(** [while remaining >= 64: ...] of [aez_core_pass2]. *)
Fixpoint pass2_loop (fuel : nat) (self : t) (a : _AESRound.t)
    (offset remaining i : Z) (tmp I_tmp output Y S : bytes) {struct fuel}
  : res (bytes * bytes) :=
  if remaining <? 64 then Ok (output, Y)
  else match fuel with
       | O => Raise OutOfFuel
       | S fuel' =>
           let first_out := slice output offset (offset + BLOCK_SIZE) in
           let second_out := slice output (offset + BLOCK_SIZE)
                               (offset + BLOCK_SIZE * 2) in
           tmp <- _AESRound.AES4 a (blk (J self) 1) I_tmp
                    (blk (L self) (i mod 8)) S tmp ;;
           first_out <- _xor_bytes1x16 first_out tmp first_out ;;
           second_out <- _xor_bytes1x16 second_out tmp second_out ;;
           Y <- _xor_bytes1x16 first_out Y Y ;;
           tmp <- _AESRound.AES4 a ZERO_BLOCK (blk (I self) 0) (blk (L self) 0)
                    second_out tmp ;;
           first_out <- _xor_bytes1x16 first_out tmp first_out ;;
           tmp <- _AESRound.AES4 a (blk (J self) 0) I_tmp
                    (blk (L self) (i mod 8)) first_out tmp ;;
           second_out <- _xor_bytes1x16 second_out tmp second_out ;;
           let temp := first_out in
           let first_out := slice_set first_out 0 (len first_out) second_out in
           let second_out := slice_set second_out 0 (len second_out) temp in
           let output := slice_set output offset (offset + BLOCK_SIZE)
                           first_out in
           let output := slice_set output (offset + BLOCK_SIZE)
                           (offset + BLOCK_SIZE * 2) second_out in
           let offset := offset + 32 in
           let remaining := remaining - 32 in
           let i := i + 1 in
           I_tmp <- (if i mod 8 =? 0 then _double_block I_tmp else Ok I_tmp) ;;
           pass2_loop fuel' self a offset remaining i tmp I_tmp output Y S
       end.

(** The new contents of [output] and of [Y]. *)
Definition aez_core_pass2 (self : t) (input_bytes output Y S : bytes)
  : res (bytes * bytes) :=
  a <- the_aes self ;;
  let tmp := _mk_block BLOCK_SIZE in
  let I_tmp := _mk_block BLOCK_SIZE in
  let I_tmp := slice_set I_tmp 0 (len I_tmp) (blk (I self) 1) in
  pass2_loop (length input_bytes) self a 0 (len input_bytes) 1
    tmp I_tmp output Y S.

(** [dst[a:b]] of a bytearray is a copy: [dst_tail] and [dst_fragment]
    are locals, and what is stored in them stays there. *)
Definition aez_core (self : t) (delta data : bytes) (direction : Z)
    (dst : bytes) : res bytes :=
  a <- the_aes self ;;
  let in_bytes := len data in
  let frag_bytes := in_bytes mod 32 in
  let initial_bytes := in_bytes - frag_bytes - 32 in
  let tmp := _mk_block BLOCK_SIZE in
  let X := _mk_block BLOCK_SIZE in
  let Y := _mk_block BLOCK_SIZE in
  let S := _mk_block BLOCK_SIZE in
  let input_bytes := data in
  r <- (if 64 <=? in_bytes then aez_core_pass1 self input_bytes dst X
        else Ok (dst, X)) ;;
  let '(dst, X) := r in
  let tail := slice_from input_bytes initial_bytes in
  r <- (if BLOCK_SIZE <=? frag_bytes then
          let buf := _mk_block BLOCK_SIZE in
          let buf := slice_set buf 0 BLOCK_SIZE
                       (slice tail BLOCK_SIZE (BLOCK_SIZE * 2)) in
          tmp <- _AESRound.AES4 a ZERO_BLOCK (blk (I self) 1) (blk (L self) 4)
                   buf tmp ;;
          X <- _xor_bytes1x16 X tmp X ;;
          let padded := _mk_block BLOCK_SIZE in
          padded <- _one_zero_pad (slice_from tail BLOCK_SIZE)
                      (frag_bytes - BLOCK_SIZE) padded ;;
          tmp <- _AESRound.AES4 a ZERO_BLOCK (blk (I self) 1) (blk (L self) 5)
                   padded tmp ;;
          X <- _xor_bytes1x16 X tmp X ;;
          Ok (tmp, X)
        else if 0 <? frag_bytes then
          let padded := _mk_block BLOCK_SIZE in
          padded <- _one_zero_pad tail frag_bytes padded ;;
          tmp <- _AESRound.AES4 a ZERO_BLOCK (blk (I self) 1) (blk (L self) 4)
                   padded tmp ;;
          X <- _xor_bytes1x16 X tmp X ;;
          Ok (tmp, X)
        else Ok (tmp, X)) ;;
  let '(tmp, X) := r in
  let dst_tail := slice dst (in_bytes - 32) in_bytes in
  let input_tail := slice input_bytes (in_bytes - 32) in_bytes in
  let block1 := _mk_block BLOCK_SIZE in
  let block1 := slice_set block1 0 BLOCK_SIZE (slice_to input_tail BLOCK_SIZE) in
  let block2 := _mk_block BLOCK_SIZE in
  let block2 := slice_set block2 0 BLOCK_SIZE
                  (slice input_tail BLOCK_SIZE (BLOCK_SIZE * 2)) in
  tmp <- _AESRound.AES4 a ZERO_BLOCK (blk (I self) 1)
           (blk (L self) ((1 + direction) mod 8)) block2 tmp ;;
  let first_dst := _mk_block BLOCK_SIZE in
  first_dst <- _xor_bytes4x16 X block1 delta tmp first_dst ;;
  let dst_tail := slice_set dst_tail 0 BLOCK_SIZE first_dst in
  let tmp2 := _mk_block BLOCK_SIZE in
  tmp2 <- _AESRound.AES10 a (blk (L self) ((1 + direction) mod 8))
            first_dst tmp2 ;;
  let second_dst := block2 in
  second_dst <- _xor_bytes1x16 second_dst tmp2 second_dst ;;
  let dst_tail := slice_set dst_tail BLOCK_SIZE (BLOCK_SIZE * 2) second_dst in
  S <- _xor_bytes1x16 first_dst second_dst S ;;
  r <- (if 64 <=? in_bytes then aez_core_pass2 self input_bytes dst Y S
        else Ok (dst, Y)) ;;
  let '(dst, Y) := r in
  let dst_fragment := slice_from dst initial_bytes in
  let input_fragment := slice_from input_bytes initial_bytes in
  r <- (if BLOCK_SIZE <=? frag_bytes then
          let tmp_block := _mk_block BLOCK_SIZE in
          tmp_block <- _AESRound.AES10 a (blk (L self) 4) S tmp_block ;;
          let block := slice_to input_fragment BLOCK_SIZE in
          block <- _xor_bytes1x16 block tmp_block block ;;
          let dst_fragment := slice_set dst_fragment 0 BLOCK_SIZE block in
          tmp <- _AESRound.AES4 a ZERO_BLOCK (blk (I self) 1) (blk (L self) 4)
                   block tmp ;;
          Y <- _xor_bytes1x16 Y tmp Y ;;
          let remaining := frag_bytes - BLOCK_SIZE in
          let tmp_block := _mk_block BLOCK_SIZE in
          tmp_block <- _AESRound.AES10 a (blk (L self) 5) S tmp_block ;;
          let buf := tmp_block in
          let fragment := slice input_fragment BLOCK_SIZE
                            (BLOCK_SIZE + remaining) in
          buf <- for_range (Z.to_nat remaining) 0
                   (fun idx buf =>
                      x <- getitem buf idx ;;
                      y <- getitem fragment idx ;;
                      setitem buf idx (Z.lxor x y))
                   buf ;;
          let dst_fragment := slice_set dst_fragment BLOCK_SIZE
                                (BLOCK_SIZE + remaining)
                                (slice_to buf remaining) in
          let buf := slice_set buf 0 (len buf) (repeat 0 (Z.to_nat BLOCK_SIZE)) in
          let buf := slice_set buf 0 remaining
                       (slice dst_fragment BLOCK_SIZE (BLOCK_SIZE + remaining)) in
          buf <- setitem buf remaining 0x80 ;;
          tmp <- _AESRound.AES4 a ZERO_BLOCK (blk (I self) 1) (blk (L self) 5)
                   buf tmp ;;
          Y <- _xor_bytes1x16 Y tmp Y ;;
          Ok (tmp, Y)
        else if 0 <? frag_bytes then
          let tmp_block := _mk_block BLOCK_SIZE in
          tmp_block <- _AESRound.AES10 a (blk (L self) 4) S tmp_block ;;
          let buf := tmp_block in
          let fragment := slice_to input_fragment frag_bytes in
          buf <- for_range (Z.to_nat frag_bytes) 0
                   (fun idx buf =>
                      x <- getitem buf idx ;;
                      y <- getitem fragment idx ;;
                      setitem buf idx (Z.lxor x y))
                   buf ;;
          let dst_fragment := slice_set dst_fragment 0 frag_bytes
                                (slice_to buf frag_bytes) in
          let buf := slice_set buf 0 (len buf) (repeat 0 (Z.to_nat BLOCK_SIZE)) in
          let buf := slice_set buf 0 frag_bytes
                       (slice_to dst_fragment frag_bytes) in
          buf <- setitem buf frag_bytes 0x80 ;;
          tmp <- _AESRound.AES4 a ZERO_BLOCK (blk (I self) 1) (blk (L self) 4)
                   buf tmp ;;
          Y <- _xor_bytes1x16 Y tmp Y ;;
          Ok (tmp, Y)
        else Ok (tmp, Y)) ;;
  let '(tmp, Y) := r in
  let dst_tail := slice dst (in_bytes - 32) in_bytes in
  let second_half := slice dst_tail BLOCK_SIZE (BLOCK_SIZE * 2) in
  let tmp_block := _mk_block BLOCK_SIZE in
  tmp_block <- _AESRound.AES10 a (blk (L self) ((2 - direction) mod 8))
                 second_half tmp_block ;;
  let first_half := slice_to dst_tail BLOCK_SIZE in
  first_half <- _xor_bytes1x16 first_half tmp_block first_half ;;
  let dst_tail := slice_set dst_tail 0 BLOCK_SIZE first_half in
  tmp <- _AESRound.AES4 a ZERO_BLOCK (blk (I self) 1)
           (blk (L self) ((2 - direction) mod 8)) first_half tmp ;;
  let combined := _mk_block BLOCK_SIZE in
  combined <- _xor_bytes4x16 tmp (slice dst_tail BLOCK_SIZE (BLOCK_SIZE * 2))
                delta Y combined ;;
  let dst_tail := slice_set dst_tail BLOCK_SIZE (BLOCK_SIZE * 2) combined in
  let tmp_copy := slice_to dst_tail BLOCK_SIZE in
  let dst_tail := slice_set dst_tail 0 BLOCK_SIZE combined in
  let dst_tail := slice_set dst_tail BLOCK_SIZE (BLOCK_SIZE * 2) tmp_copy in
  Ok dst.

Definition encipher (self : t) (delta data dst : bytes) : res bytes :=
  if len data =? 0 then Ok dst
  else if len data <? 32 then aez_tiny self delta data 0 dst
  else aez_core self delta data 0 dst.

Definition decipher (self : t) (delta data dst : bytes) : res bytes :=
  if len data =? 0 then Ok dst
  else if len data <? 32 then aez_tiny self delta data 1 dst
  else aez_core self delta data 1 dst.

End _AEZState.

(** ** Decrypt driver *)

(** The two [for i in range(tau)] loops that OR the tag bytes together. *)
Definition prf_mismatch (tau : Z) (x ciphertext : bytes) : res Z :=
  for_range (Z.to_nat tau) 0
    (fun i mismatch =>
       xi <- getitem x i ;;
       ci <- getitem ciphertext i ;;
       Ok (Z.lor mismatch (Z.lxor xi ci)))
    0.

Definition tag_mismatch (tau : Z) (x ciphertext : bytes) : res Z :=
  for_range (Z.to_nat tau) 0
    (fun i mismatch =>
       xi <- getitem x (len ciphertext - tau + i) ;;
       Ok (Z.lor mismatch xi))
    0.

Definition _aez_decrypt `{Hashlib} (key : bytes) (ad_list : list bytes)
    (tau : Z) (ciphertext : bytes) : res (option bytes) :=
  let state := _AEZState.__init__ in
  let state := _AEZState.reset state in
  state <- _AEZState.init state key ;;
  delta <- _AEZState.aez_hash state None ad_list (tau * 8) ;;
  let x := repeat 0 (length ciphertext) in
  if len ciphertext =? tau then
    x <- _AEZState.aez_prf state delta tau x ;;
    mismatch <- prf_mismatch tau x ciphertext ;;
    if mismatch =? 0 then Ok (Some []) else Ok None
  else
    x <- _AEZState.decipher state delta ciphertext x ;;
    mismatch <- tag_mismatch tau x ciphertext ;;
    if mismatch =? 0 then Ok (Some (slice_to x (len ciphertext - tau)))
    else Ok None.

(** ** Mnemonic codec *)

(** A Python [str] is represented by its text, a Rocq [string], whose
    characters are the bytes of its UTF-8 encoding. *)
Definition encode_utf8 (s : string) : bytes :=
  map (fun c => Z.of_N (Ascii.N_of_ascii c)) (String.list_ascii_of_string s).

(** [while bit_len >= 8: ...] of [mnemonic_to_bytes]; the state is
    [(bits, bit_len, out, pos)]. *)
Fixpoint emit (fuel : nat) (bits bit_len : Z) (out : bytes) (pos : Z)
    {struct fuel} : res (Z * Z * bytes * Z) :=
  if bit_len <? 8 then Ok (bits, bit_len, out, pos)
  else match fuel with
       | O => Raise OutOfFuel
       | S fuel' =>
           let bit_len := bit_len - 8 in
           out <- setitem out pos (Z.land (Z.shiftr bits bit_len) 0xFF) ;;
           let bits := Z.land bits (if bit_len =? 0 then 0
                                    else Z.shiftl 1 bit_len - 1) in
           emit fuel' bits bit_len out (pos + 1)
       end.

(** [for word in words: ...] of [mnemonic_to_bytes]. *)
Fixpoint pack (words : list string) (word_to_index : gmap string Z)
    (bits bit_len : Z) (out : bytes) (pos : Z) : result error bytes :=
  match words with
  | [] => Ok out
  | word :: words' =>
      match word_to_index !! word with
      | None => Raise (InvalidMnemonicError (String.append "unknown word: " word))
      | Some idx =>
          let bits := Z.lor (Z.shiftl bits BitsPerWord) idx in
          let bit_len := bit_len + BitsPerWord in
          r <- lift (emit (Z.to_nat bit_len) bits bit_len out pos) ;;
          let '(bits, bit_len, out, pos) := r in
          pack words' word_to_index bits bit_len out pos
      end
  end.
Lemma star_complete p k prev a b pos e :
  allBytes p a = true ->
  k (prevAfter prev a) b (pos + String.length a)%nat = Some e ->
  exists e', star p k prev (a +:+ b) pos = Some e'.
Proof.
  revert prev pos. induction a as [|c a IH]; intros prev pos Ha Hk.
  - rewrite str_app_nil_l. rewrite Nat.add_0_r in Hk.
    eapply star_fallback, Hk.
  - cbn [allBytes] in Ha. apply andb_true_iff in Ha as [Hc Ha].
    rewrite str_app_cons. cbn [star]. rewrite Hc.
    rewrite prevAfter_cons in Hk.
    cbn [String.length] in Hk.
    replace (pos + S (String.length a))%nat with (S pos + String.length a)%nat in Hk by lia.
    destruct (IH (Some c) (S pos) Ha Hk) as [e' ->]. eauto.
Qed.

Lemma rmatch_Str (lit : string) k prev s pos e :
  rmatch (Str lit) k prev s pos = Some e <->
  exists rest, s = lit +:+ rest /\
    k (prevAfter prev lit) rest (pos + String.length lit)%nat = Some e.
Proof.
  revert prev s pos. induction lit as [|c lit IH]; intros prev s pos; cbn [Str rmatch].
  - rewrite Nat.add_0_r. split.
    + intros H. exists s. auto.
    + intros (rest & -> & H). exact H.
  - destruct s as [|x s].
    + split; [discriminate | intros (rest & H & _); discriminate].
    + destruct (Ascii.eqb_spec x c) as [->|Hne].
      * rewrite IH. rewrite prevAfter_cons. cbn [String.length].
        replace (pos + S (String.length lit))%nat
          with (S pos + String.length lit)%nat by lia.
        split; intros (rest & Hs & H); exists rest; split; try exact H.
        -- rewrite str_app_cons, Hs. reflexivity.
        -- rewrite str_app_cons in Hs. by injection Hs.
      * split; [discriminate|].
        intros (rest & Hs & _). rewrite str_app_cons in Hs.
        injection Hs as Hx _. contradiction.
Qed.

(** An expression anchored at the start of the text can only match there. *)
Lemma findFrom_BeginText (r : regex) (c : ascii) (rest : string) (pos : nat) :
  findFrom (Cat BeginText r) (Some c) rest pos = None.
Proof.
  revert c pos. induction rest as [|x rest IH]; intros c pos.
  - reflexivity.
  - cbn [findFrom]. unfold matchAt. cbn [rmatch]. apply IH.
Qed.

Lemma findFrom_anchored (r : regex) (s : string) :
  findFrom (Cat BeginText r) None s 0
  = match matchAt r None s 0 with
    | Some e => Some (0%nat, e)
    | None => None
    end.
Proof.
  destruct s as [|c s]; cbn [findFrom]; unfold matchAt; cbn [rmatch].
  - reflexivity.
  - destruct (rmatch r accept None (String c s) 0); [reflexivity|].
    apply findFrom_BeginText.
Qed.

Lemma MatchString_anchored (r : regex) (s : string) :
  MatchString (Cat BeginText r) s = true <-> exists e, matchAt r None s 0 = Some e.
Proof.
  unfold MatchString. rewrite findFrom_anchored.
  destruct (matchAt r None s 0); split; eauto; try discriminate.
  intros [e H]; discriminate.
Qed.

Lemma star_accept (p : ascii -> bool) prev s pos :
  star p accept prev s pos = Some (pos + String.length (leadingRun p s))%nat.
Proof.
  revert prev pos. induction s as [|c s IH]; intros prev pos; cbn [star leadingRun].
  - unfold accept. f_equal. simpl. lia.
  - destruct (p c).
    + rewrite IH. f_equal. simpl. lia.
    + unfold accept. f_equal. simpl. lia.
Qed.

·····

YOUR GOAL:
Each line between the start of the listing above and the line containing "I_tmp <- (if", with both ends counted, is to be set down unchanged.

SOLUTION TO THIS EXERCISE:
(** [while remaining >= 64: ...] of [aez_core_pass2]. *)
Fixpoint pass2_loop (fuel : nat) (self : t) (a : _AESRound.t)
    (offset remaining i : Z) (tmp I_tmp output Y S : bytes) {struct fuel}
  : res (bytes * bytes) :=
  if remaining <? 64 then Ok (output, Y)
  else match fuel with
       | O => Raise OutOfFuel
       | S fuel' =>
           let first_out := slice output offset (offset + BLOCK_SIZE) in
           let second_out := slice output (offset + BLOCK_SIZE)
                               (offset + BLOCK_SIZE * 2) in
           tmp <- _AESRound.AES4 a (blk (J self) 1) I_tmp
                    (blk (L self) (i mod 8)) S tmp ;;
           first_out <- _xor_bytes1x16 first_out tmp first_out ;;
           second_out <- _xor_bytes1x16 second_out tmp second_out ;;
           Y <- _xor_bytes1x16 first_out Y Y ;;
           tmp <- _AESRound.AES4 a ZERO_BLOCK (blk (I self) 0) (blk (L self) 0)
                    second_out tmp ;;
           first_out <- _xor_bytes1x16 first_out tmp first_out ;;
           tmp <- _AESRound.AES4 a (blk (J self) 0) I_tmp
                    (blk (L self) (i mod 8)) first_out tmp ;;
           second_out <- _xor_bytes1x16 second_out tmp second_out ;;
           let temp := first_out in
           let first_out := slice_set first_out 0 (len first_out) second_out in
           let second_out := slice_set second_out 0 (len second_out) temp in
           let output := slice_set output offset (offset + BLOCK_SIZE)
                           first_out in
           let output := slice_set output (offset + BLOCK_SIZE)
                           (offset + BLOCK_SIZE * 2) second_out in
           let offset := offset + 32 in
           let remaining := remaining - 32 in
           let i := i + 1 in
           I_tmp <- (if i mod 8 =? 0 then _double_block I_tmp else Ok I_tmp) ;;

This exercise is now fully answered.